Une question qu’on ne pourrait malheureusement pas poser aux jeunes adultes d’aujourd’hui pour la simple raison que depuis une décennie, le sport scolaire s’est laissé mourir dans l’indifférence totale…
Pourtant il fut une époque, et particulièrement pendant les années 70, 80, où tous les enfants scolarisés ont pu faire du sport avec des enseignants attitrés, pour ne pas dire de vrais athlètes qui, entre deux compétitions, faisaient profiter les jeunes élèves de leur savoir et de leur esprit sportifs.

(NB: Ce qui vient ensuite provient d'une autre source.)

(* ===== verification/Inotify.v ===== *)
(** * The inotify publisher (osquery/events/linux/inotify.cpp, inotify.h)

    File events on Linux: the publisher turns subscriptions into kernel watches, reads
    the kernel's events into a buffer and fires them for the subscription that owns the
    watch. The subscription contexts are shared objects, so they live in a store and are
    referred to by their address. With it the subscriber of file_events
    (osquery/tables/events/linux/file_events.cpp). *)
From S2P Require Import Prelude Boost Conversions Json Query Filesystem Buffered BufferedFacts AuditReader Logger Keeps PathSet.
Local Open Scope Z_scope.

(** ** Masks *)

Definition IN_ACCESS : Z := 0x1.
Definition IN_MODIFY : Z := 0x2.
Definition IN_ATTRIB : Z := 0x4.
Definition IN_CLOSE_WRITE : Z := 0x8.
Definition IN_OPEN : Z := 0x20.
Definition IN_MOVED_FROM : Z := 0x40.
Definition IN_MOVED_TO : Z := 0x80.
Definition IN_CREATE : Z := 0x100.
Definition IN_DELETE : Z := 0x200.
Definition IN_DELETE_SELF : Z := 0x400.
Definition IN_MOVE_SELF : Z := 0x800.
Definition IN_Q_OVERFLOW : Z := 0x4000.
Definition IN_IGNORED : Z := 0x8000.

(** In the order of the map: by the bit. *)
Definition kMaskActions : list (Z * string) :=
  [(IN_ACCESS, "ACCESSED"); (IN_MODIFY, "UPDATED"); (IN_ATTRIB, "ATTRIBUTES_MODIFIED");
   (IN_CLOSE_WRITE, "UPDATED"); (IN_OPEN, "OPENED"); (IN_MOVED_FROM, "MOVED_FROM");
   (IN_MOVED_TO, "MOVED_TO"); (IN_CREATE, "CREATED"); (IN_DELETE, "DELETED")].

Definition kFileDefaultMasks : Z :=
  foldr Z.lor 0 [IN_MOVED_TO; IN_MOVED_FROM; IN_MODIFY; IN_DELETE; IN_CREATE; IN_CLOSE_WRITE; IN_ATTRIB].
Definition kFileAccessMasks : Z := Z.lor IN_OPEN IN_ACCESS.

Definition kINotifyMaxEvents : Z := 512.
(** [sizeof(struct inotify_event)], and [NAME_MAX + 1]. *)
Definition header_size : Z := 16.
Definition kINotifyEventSize : Z := header_size + 256.
Definition kINotifyBufferSize : Z := kINotifyMaxEvents * kINotifyEventSize.

Definition has_bit (mask bit : Z) : bool := negb (Z.land mask bit =? 0).

(** ** Data *)

Record SubCtx := mkSubCtx {
  sc_path : string;
  sc_opath : string;
  sc_mask : Z;
  sc_recursive : bool;
  sc_category : string;
  mark_for_deletion : bool;
  recursive_match : bool;
  descriptor_paths_ : gmap Z string;
  path_sc_time_ : gmap string Z;
}.

Definition set_watches (m : gmap Z string) (c : SubCtx) : SubCtx :=
  mkSubCtx (sc_path c) (sc_opath c) (sc_mask c) (sc_recursive c) (sc_category c)
    (mark_for_deletion c) (recursive_match c) m (path_sc_time_ c).
Definition set_sc_time (path : string) (t : Z) (c : SubCtx) : SubCtx :=
  mkSubCtx (sc_path c) (sc_opath c) (sc_mask c) (sc_recursive c) (sc_category c)
    (mark_for_deletion c) (recursive_match c) (descriptor_paths_ c) (<[path := t]> (path_sc_time_ c)).
Definition set_mark (b : bool) (c : SubCtx) : SubCtx :=
  mkSubCtx (sc_path c) (sc_opath c) (sc_mask c) (sc_recursive c) (sc_category c)
    b (recursive_match c) (descriptor_paths_ c) (path_sc_time_ c).
Definition set_pattern (path : string) (recursive rmatch : bool) (c : SubCtx) : SubCtx :=
  mkSubCtx path (sc_opath c) (sc_mask c) recursive (sc_category c)
    (mark_for_deletion c) rmatch (descriptor_paths_ c) (path_sc_time_ c).

Definition requireAction (action : string) (c : SubCtx) : SubCtx :=
  let mask := foldl (fun mask bit => if bool_decide (action = bit.2) then Z.lor mask bit.1 else mask)
                    (sc_mask c) kMaskActions in
  mkSubCtx (sc_path c) (sc_opath c) mask (sc_recursive c) (sc_category c)
    (mark_for_deletion c) (recursive_match c) (descriptor_paths_ c) (path_sc_time_ c).

(** [operator==]. *)
Definition same_subscription (l r : SubCtx) : bool :=
  bool_decide (sc_category l = sc_category r) && bool_decide (sc_opath l = sc_opath r).

(** A subscription: the name of the subscriber and the address of the context. *)
Record ISub := mkISub { isub_name : string; isub_ctx : Z }.

Record inotify_event := mkEvent {
  ev_wd : Z;
  ev_mask : Z;
  ev_cookie : Z;
  ev_len : Z;
  (** The [len] bytes after the header. *)
  ev_bytes : string;
}.

Record EventCtx := mkEventCtx {
  ec_event : inotify_event;
  ec_path : string;
  ec_action : string;
  ec_isub : option Z;
}.

Record Ino (S : Type) := mkIno {
  ino_host : S;
  (** The contexts that were created, by address. *)
  contexts : gmap Z SubCtx;
  subscriptions_ : list ISub;
  path_descriptors_ : gmap string Z;
  descriptor_inosubctx_ : gmap Z Z;
  exclude_paths_ : list Path;
  inotify_handle_ : Z;
  last_overflow_ : Z;
  inotify_events_ : Z;
  inotify_sanity_check : bool;
  (** The bytes of the scratch space, when it is allocated. *)
  scratch_ : option string;
}.
Arguments mkIno {S}.
Arguments ino_host {S}. Arguments contexts {S}. Arguments subscriptions_ {S}.
Arguments path_descriptors_ {S}. Arguments descriptor_inosubctx_ {S}. Arguments exclude_paths_ {S}.
Arguments inotify_handle_ {S}. Arguments last_overflow_ {S}. Arguments inotify_events_ {S}.
Arguments inotify_sanity_check {S}. Arguments scratch_ {S}.

(** The kernel, the clock and the rest of the process. *)
Class Kernel (S : Type) := {
  inotify_init : M S Z;
  inotify_add_watch : Z -> string -> Z -> M S Z;
  inotify_rm_watch : Z -> Z -> M S Z;
  close_handle : Z -> M S unit;
  (** The result, [errno] and whether [POLLIN] is set. *)
  poll_handle : Z -> M S (Z * Z * bool);
  (** At most so many bytes; an empty text when the result is 0 or -1. *)
  read_handle : Z -> Z -> M S string;
  (** [malloc]: the bytes, whatever they are. *)
  alloc : Z -> M S (option string);
  (** [st_ctime], [None] when [stat] fails. *)
  stat_ctime : string -> M S (option Z);
  unix_time : M S Z;
  (** The data of the configuration parser for file paths; [None] is a null pointer. *)
  file_paths_data : M S (option json);
}.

Une discipline qui était considérée comme une matière à part entière, notée et comptabilisée dans la moyenne générale de l’élève. Le sport scolaire était, par ailleurs, une manière de repérer les enfants doués pour une discipline précise et définir tout au long de leur cursus scolaire les potentialités de chacun.

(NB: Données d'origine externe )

(** Without an at sign there is no user. *)
Lemma no_user s caps k : "@"%char ∉ s -> rmatch user_regex s caps k = None.
Proof.
  intros H.
  change (many (none_of "@:") s (fun s' => rmatch (Seq (Maybe (Seq (Cls (is_char ":")) (Grp 2 (Many (none_of "@")))))
    (Cls (is_char "@"))) s' ((1, of_chars (take (length s - length s') s)) :: caps) k) = None).
  apply many_none. intros a b -> _. assert ("@"%char ∉ b) as Hb by (rewrite elem_of_app in H; tauto).
  generalize ((1, of_chars (take (length (a ++ b) - length b) (a ++ b))) :: caps). intros caps'.
  change (match rmatch (Seq (Cls (is_char ":")) (Grp 2 (Many (none_of "@")))) b caps'
            (fun s caps => rmatch (Cls (is_char "@")) s caps k) with
          | Some c => Some c | None => rmatch (Cls (is_char "@")) b caps' k end = None).
  rewrite (cls_none "@"%char b) by done.
  assert (rmatch (Seq (Cls (is_char ":")) (Grp 2 (Many (none_of "@")))) b caps'
            (fun s caps => rmatch (Cls (is_char "@")) s caps k) = None) as ->; [|done].
  destruct b as [|c b]; [done|].
  change (rmatch (Seq (Cls (is_char ":")) (Grp 2 (Many (none_of "@")))) (c :: b) caps'
            (fun s caps => rmatch (Cls (is_char "@")) s caps k)) with
    (if is_char ":" c then many (none_of "@") b (fun s' => rmatch (Cls (is_char "@")) s'
        ((2, of_chars (take (length b - length s') b)) :: caps') k) else None).
  destruct (is_char ":" c); [|done]. apply many_none. intros a' b' -> _. apply cls_none.
  rewrite elem_of_cons, elem_of_app in Hb. tauto.
Qed.

Lemma user_only u rest caps k x :
  forallb (none_of "@:") u = true ->
  k rest ((1, of_chars u) :: caps) = Some x ->
  rmatch user_regex (u ++ "@"%char :: rest) caps k = Some x.
Proof.
  intros Hu Hk.
  change (rmatch (Grp 1 (Many (none_of "@:"))) (u ++ "@"%char :: rest) caps
    (fun s caps => rmatch (Seq (Maybe (Seq (Cls (is_char ":")) (Grp 2 (Many (none_of "@")))))
      (Cls (is_char "@"))) s caps k) = Some x).
  by apply rmatch_group_many.
Qed.

Lemma user_password u p rest caps k x :
  forallb (none_of "@:") u = true -> forallb (none_of "@") p = true ->
  k rest ((2, of_chars p) :: (1, of_chars u) :: caps) = Some x ->
  rmatch user_regex (u ++ ":"%char :: p ++ "@"%char :: rest) caps k = Some x.
Proof.
  intros Hu Hp Hk.
  change (rmatch (Grp 1 (Many (none_of "@:"))) (u ++ ":"%char :: p ++ "@"%char :: rest) caps
    (fun s caps => rmatch (Seq (Maybe (Seq (Cls (is_char ":")) (Grp 2 (Many (none_of "@")))))
      (Cls (is_char "@"))) s caps k) = Some x).
  apply rmatch_group_many; [done..|].
  assert (rmatch (Grp 2 (Many (none_of "@"))) (p ++ "@"%char :: rest) ((1, of_chars u) :: caps)
            (fun s caps => rmatch (Cls (is_char "@")) s caps k) = Some x) as H by by apply rmatch_group_many.
  change (match rmatch (Grp 2 (Many (none_of "@"))) (p ++ "@"%char :: rest) ((1, of_chars u) :: caps)
            (fun s caps => rmatch (Cls (is_char "@")) s caps k) with
          | Some c => Some c | None => None end = Some x).
  by rewrite H.
Qed.

Lemma host_port_match h d caps :
  forallb (none_of "[:") h = true -> forallb is_digit d = true ->
  rmatch (Seq host_regex port_regex) (h ++ match d with [] => [] | _ => ":"%char :: d end) caps at_end
  = Some (match d with [] => id | _ => cons (4, of_chars d) end ((3, of_chars h) :: caps)).
Proof.
  intros Hh Hd. set (pp := match d with [] => [] | _ => ":"%char :: d end).
  assert (rmatch (Grp 3 (Many (none_of "[:"))) (h ++ pp) caps (fun s caps => rmatch port_regex s caps at_end)
    = Some (match d with [] => id | _ => cons (4, of_chars d) end ((3, of_chars h) :: caps))) as HM.
  { apply rmatch_group_many; [done|by destruct d|]. destruct d as [|c d]; [done|].
    change (match rmatch (Grp 4 (Many is_digit)) (c :: d) ((3, of_chars h) :: caps) at_end with Some x => Some x | None => None end
            = Some ((4, of_chars (c :: d)) :: (3, of_chars h) :: caps)).
    rewrite <- (app_nil_r (c :: d)) at 1.
    by rewrite (rmatch_group_many _ _ _ _ _ _ ((4, of_chars (c :: d)) :: (3, of_chars h) :: caps)). }
  assert ((head (h ++ pp)) <> Some "["%char) as Hn.
  { destruct h as [|c h]; [by destruct d|]. simpl. intros [= ->]. by simpl in Hh. }
  destruct (h ++ pp) as [|c s] eqn:E.
  - exact HM.
  - cbn [rmatch host_regex seq]. unfold is_char at 1. rewrite bool_decide_eq_false_2 by (intros ->; done). exact HM.
Qed.

(** The user and password of an authority, with the at sign. *)
Definition user_part (u p : chars_t) : chars_t :=
  match u, p with
  | [], [] => []
  | _, [] => u ++ ["@"%char]
  | _, _ => u ++ ":"%char :: p ++ ["@"%char]
  end.

Definition port_part (d : chars_t) : chars_t := match d with [] => [] | _ => ":"%char :: d end.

Après un abandon presque total qui a duré des années, la redynamisation de la pratique sportive en milieu scolaire revient à l’ordre du jour.
Au moment où la violence en milieu scolaire prend des proportions alarmantes et au moment où les jeunes font face à des problèmes familiaux, à la pauvreté, au despotisme d’un père trop autoritaire, à la consommation de drogues dans leur quartier… Il était temps de revenir à la pratique du sport dans les écoles pour rationaliser un trop-plein d’énergie chez ces enfants qui ne demandent qu’à la dépenser.

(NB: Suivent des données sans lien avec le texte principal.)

(** The transport looks for the scheme anywhere in the address: one that only mentions
    https is accepted, and its request is not encrypted. *)
Theorem http_address_is_accepted F host :
  text_of (none_of "@:/?#[") host -> host <> "" ->
  let uri := "http://" +:+ host +:+ "/?next=https://" in
  is_https_destination (TLSTransport_new F uri) = true /\
  exists r, HTTP_Request_new uri = Ok r /\ is_https r = false.
Proof.
  intros Hh Hne. cbn zeta. split.
  - unfold is_https_destination. cbn [destination_ TLSTransport_new].
    destruct (find_str _ _) eqn:E; [done|]. exfalso. unfold find_str in E.
    apply (String.index_correct3 0 (String.length ("http://" +:+ host +:+ "/?next="))) in E; [|done|lia].
    apply E. pose proof (substring_middle ("http://" +:+ host +:+ "/?next=") "https://" "") as HM.
    rewrite !app_assoc_str in HM. exact HM.
  - set (u := mkUri "http" "" "" host true 0 "/" "next=https://" "").
    assert (wf_uri u) as Hw.
    { split; cbn; try done; [by exists "h"%char, "ttp"|]. right. by exists "". }
    pose proof (uri_roundtrip u Hw) as HU. unfold print_uri, authority in HU.
    cbn [u scheme_ username_ password_ host_ port_ path_ query_ fragment_ is_empty negb orb Z.eqb] in HU.
    assert ("http" +:+ "://" +:+ ("" +:+ host +:+ "") +:+ "/" +:+ ("?" +:+ "next=https://") +:+ "" = "http://" +:+ host +:+ "/?next=https://") as E.
    { rewrite !app_nil_r_str. change ("" +:+ host) with host. done. }
    rewrite E in HU. unfold HTTP_Request_new. rewrite HU. by eexists.
Qed.

(** ** Logs *)

Section Logs.
Context {R : RapidJSON} {RL : RapidJSONLaws R}.

(** The documents that were logged as text are the data of the request, in their order;
    those longer than the limit are left out. *)
Theorem logged_documents_are_the_data (FLAGS_logger_tls_max : Z) (docs : list json) :
  Forall (fun d => json_exact d = true) docs ->
  foldl (log_child FLAGS_logger_tls_max) [] ((fun d => (JSON_toString d).2) <$> docs)
  = filter (fun d => Z.of_nat (String.length (JSON_toString d).2) <= FLAGS_logger_tls_max) docs.
Proof.
  intros Hd. rewrite <- (app_nil_l (filter _ docs)). generalize (@nil json) as acc.
  induction Hd as [|d docs Hx Hd IH]; intros acc; cbn [fmap list_fmap foldl]; [by rewrite app_nil_r|].
  rewrite IH. unfold log_child. rewrite filter_cons.
  destruct (Z.ltb_spec FLAGS_logger_tls_max (Z.of_nat (String.length (JSON_toString d).2))).
  - by rewrite decide_False by lia.
  - rewrite decide_True by lia. rewrite fromString_toString by done. cbn [snd]. by rewrite <- app_assoc.
Qed.
End Logs.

Cette redynamisation est concrétisée à travers un ambitieux programme baptisé par les responsables du ministère de la Jeunesse et des Sports «classes sport étude». Il s’agit de mettre en place au niveau de chaque établissement scolaire des classes qui regroupent les élèves les plus doués dans différentes activités sportives, repérés dans des centres ou des clubs. Une enveloppe de 800 millions de dinars annuels est consacrée pour ces classes sport études.
M. Omrani Maâmar, directeur central chargé de la promotion du sport pour tous, et dans le milieu de l’éducation et de la formation au MJS, a affirmé dans une émission de la Chaîne 3, que « les 16. 000 enfants qui bénéficient du programme classes sport études représentent “la base“ des futurs jeunes talents. “Notre but est que ces jeunes atteignent l’élite nationale pour qu’ils représentent dignement le pays sur la scène internationale», avait-il déclaré . De 6.100 élèves sportifs ayant rejoint les classes sport étude en 2010, le nombre est arrivé actuellement à 16.000 élèves, ce qui représente un bond spectaculaire. Ce nombre est réparti sur 16 spécialités sportives dans 660 classes pédagogiques de 290 établissements.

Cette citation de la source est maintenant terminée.